UNIVERSIDAD COMPLUTENSE DE MADRID

El artículo ha sido publicado en la del mes de mayo

Un grupo de noruegos, suecos y españoles, en el que participan de la Universidad Complutense de Madrid, ha avanzado en la comprensión de la compleja estructura de la seda de araña y abre nuevas posibilidades en la producción artificial de estas fibras, que podrían llegar a tener usos biotecnológicos y médicos. Los resultados de este estudio se han publicado en la revista Nature del mes de mayo.

La seda de araña es, sin lugar a dudas, un biopolímero fascinante constituido por fibras proteicas extremadamente resistentes y elásticas. Se sabe que una fibra de seda es mucho más resistente que un cable de acero de similar grosor y muchísimo más elástica ya que puede estirarse hasta un 135% de su longitud original sin romperse.

La síntesis y secreción de las proteínas componentes de la seda (las espidroínas) tiene lugar en la glándula Ampulácea mayor, situada en el extremo posterior del cuerpo de la araña. Las proteínas se acumulan en el interior de la glándula a alta concentración. Según van avanzando a lo largo de la glándula, las largas moléculas de espidroína se van organizando, hasta formar un verdadero cristal líquido. Un poco antes de llegar al extremo de la glándula, a poca distancia de la salida al exterior, se convierte bruscamente en una fibra sólida e insoluble. ¿Cómo se produce la rápida transición desde proteína soluble (mientras está dentro de la glándula secretora) a proteína insoluble (justo antes de salir al exterior)?

En la revista Nature se publica este mes un artículo en donde un grupo de investigadores de las Universidades de Oslo, Estocolmo, Upsala y Complutense de Madrid presentan la estructura tridimensional del dominio N-terminal de las proteínas de la seda producidas por la araña Euprosthenops australis. Los autores del artículo, entre los que se encuentra Cristina Casals Carro, catedrática de Bioquímica y Biología Molecular de la UCM, demuestran que este dominio regula el ensamblaje de las fibras de seda, de manera que previene la prematura agregación de la espidroína durante su almacenamiento en el lumen de la glándula Ampulácea de la araña y dispara la polimerización de la espidroína cuando el pH disminuye hasta 6.3 en el extremo de la glándula.

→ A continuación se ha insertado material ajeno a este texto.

(* ===== verification/Sectors.v ===== *)
(** * Sector buffers, and the interfaces between the storage components

    Buffers as sequences of sectors, and the traits the components talk
    through: [SectorIo] and [EncryptedOffsetStore] ([lib/common/src/store.rs]),
    [VolumeCipher] and [VolumeCipherSupplier] ([lib/common/src/types.rs]). A
    trait is a record of operations over a world [W] that holds the mutable
    state behind the object; what a client relies on is a class of laws, which
    the implementations discharge. *)

From S2P Require Import Prelude Types.

(** ** Buffers cut into sectors ([chunks], [chunks_mut]) *)

Fixpoint chunks_fuel (fuel n : nat) (l : bytes) : list bytes :=
  match fuel, l with
  | S fuel, _ :: _ => take n l :: chunks_fuel fuel n (drop n l)
  | _, _ => []
  end.

Definition chunks (n : nat) (l : bytes) : list bytes := chunks_fuel (length l) n l.
Global Arguments chunks : simpl never.

Lemma chunks_fuel_enough n f1 f2 l :
  (0 < n)%nat -> (length l <= f1)%nat -> (length l <= f2)%nat ->
  chunks_fuel f1 n l = chunks_fuel f2 n l.
Proof.
  intros Hn. revert f2 l. induction f1 as [|f1 IH]; intros f2 l H1 H2.
  - destruct l; cbn in *; [destruct f2; done|lia].
  - destruct l as [|b l]; [destruct f2; done|].
    destruct f2 as [|f2]; cbn in H2; [lia|].
    cbn [chunks_fuel]. f_equal. apply IH; rewrite length_drop; cbn in *; lia.
Qed.

Lemma chunks_nil n : chunks n [] = [].
Proof. reflexivity. Qed.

La producción biotecnológica de estas fibras, que son más fuertes que el acero y más elásticas que el nylon, tiene múltiples aplicaciones no solo a nivel industrial sino también biomédicas. Fibras similares a la seda formadas por espidroína recombinante, generan un material biocompatible de gran utilidad en cultivos celulares y medicina regenerativa.

Nature, 13, May 2010
Askarieh, G., Hedhammar, M., Nordling, K., Saenz, A., Casals, C., Rising, A., Johansson, J., and Knight, S.D. (2010) Self-assembly of spider silk proteins is controlled by a pH-sensitive relay.